(** ** Unique tokens *)

(** [generate_unique_token] ends as soon as the generator yields a token in nobody's
    use, with the first such token: if the i-th random text is free, at most i + 1 texts are
    drawn and the result belongs to no device and no application service. *)
Theorem generate_unique_token_terminates c (random : nat → string) (i : nat) :
  appservice_token (random i) = false → user_get c TokenUserdeviceid (bytes_of_string (random i)) = None →
  ∃ j, (j ≤ i)%nat
    ∧ (∀ fuel, (i < fuel)%nat → generate_unique_token appservice_token c random fuel 0 = Some (random j))
    ∧ appservice_token (random j) = false ∧ ∀ x, find_from_token c (random j) ≠ Ok x.
Proof.
  intros Ha Hg.
  assert (∀ n k, (k + n = i)%nat → ∃ j, (k ≤ j ≤ i)%nat
    ∧ (∀ fuel, (n < fuel)%nat → generate_unique_token appservice_token c random fuel k = Some (random j))
    ∧ appservice_token (random j) = false ∧ user_get c TokenUserdeviceid (bytes_of_string (random j)) = None) as Hgen.
  { induction n as [|n IH]; intros k Hk.
    - replace k with i by lia. exists i. split; [lia|]. split; [|done]. intros [|fuel] ?; [lia|]. cbn.
      by rewrite Ha, Hg.
    - destruct (decide (appservice_token (random k) = false ∧ user_get c TokenUserdeviceid (bytes_of_string (random k)) = None)) as [[H1 H2]|Hn].
      + exists k. split; [lia|]. split; [|done]. intros [|fuel] ?; [lia|]. cbn. by rewrite H1, H2.
      + destruct (IH (S k)) as (j & ? & Hj & ? & ?); [lia|]. exists j. split; [lia|]. split; [|done].
        intros [|fuel] ?; [lia|]. cbn. destruct (appservice_token (random k)) eqn:E1; [apply Hj; lia|].
        case_bool_decide as E2; [apply Hj; lia|]. exfalso. apply Hn. split; [done|]. by apply eq_None_not_Some. }
  destruct (Hgen i 0%nat) as (j & ? & Hj & ? & He); [done|]. exists j. split; [lia|]. split; [done|]. split; [done|].
  intros x. unfold find_from_token. by rewrite He.
Qed.
End new_tokens.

§

# Task description:
Restate the material word for word, but only from its first line through the line containing "by rewrite Ha, Hg.".

# Response:
(** ** Unique tokens *)

(** [generate_unique_token] ends as soon as the generator yields a token in nobody's
    use, with the first such token: if the i-th random text is free, at most i + 1 texts are
    drawn and the result belongs to no device and no application service. *)
Theorem generate_unique_token_terminates c (random : nat → string) (i : nat) :
  appservice_token (random i) = false → user_get c TokenUserdeviceid (bytes_of_string (random i)) = None →
  ∃ j, (j ≤ i)%nat
    ∧ (∀ fuel, (i < fuel)%nat → generate_unique_token appservice_token c random fuel 0 = Some (random j))
    ∧ appservice_token (random j) = false ∧ ∀ x, find_from_token c (random j) ≠ Ok x.
Proof.
  intros Ha Hg.
  assert (∀ n k, (k + n = i)%nat → ∃ j, (k ≤ j ≤ i)%nat
    ∧ (∀ fuel, (n < fuel)%nat → generate_unique_token appservice_token c random fuel k = Some (random j))
    ∧ appservice_token (random j) = false ∧ user_get c TokenUserdeviceid (bytes_of_string (random j)) = None) as Hgen.
  { induction n as [|n IH]; intros k Hk.
    - replace k with i by lia. exists i. split; [lia|]. split; [|done]. intros [|fuel] ?; [lia|]. cbn.
      by rewrite Ha, Hg.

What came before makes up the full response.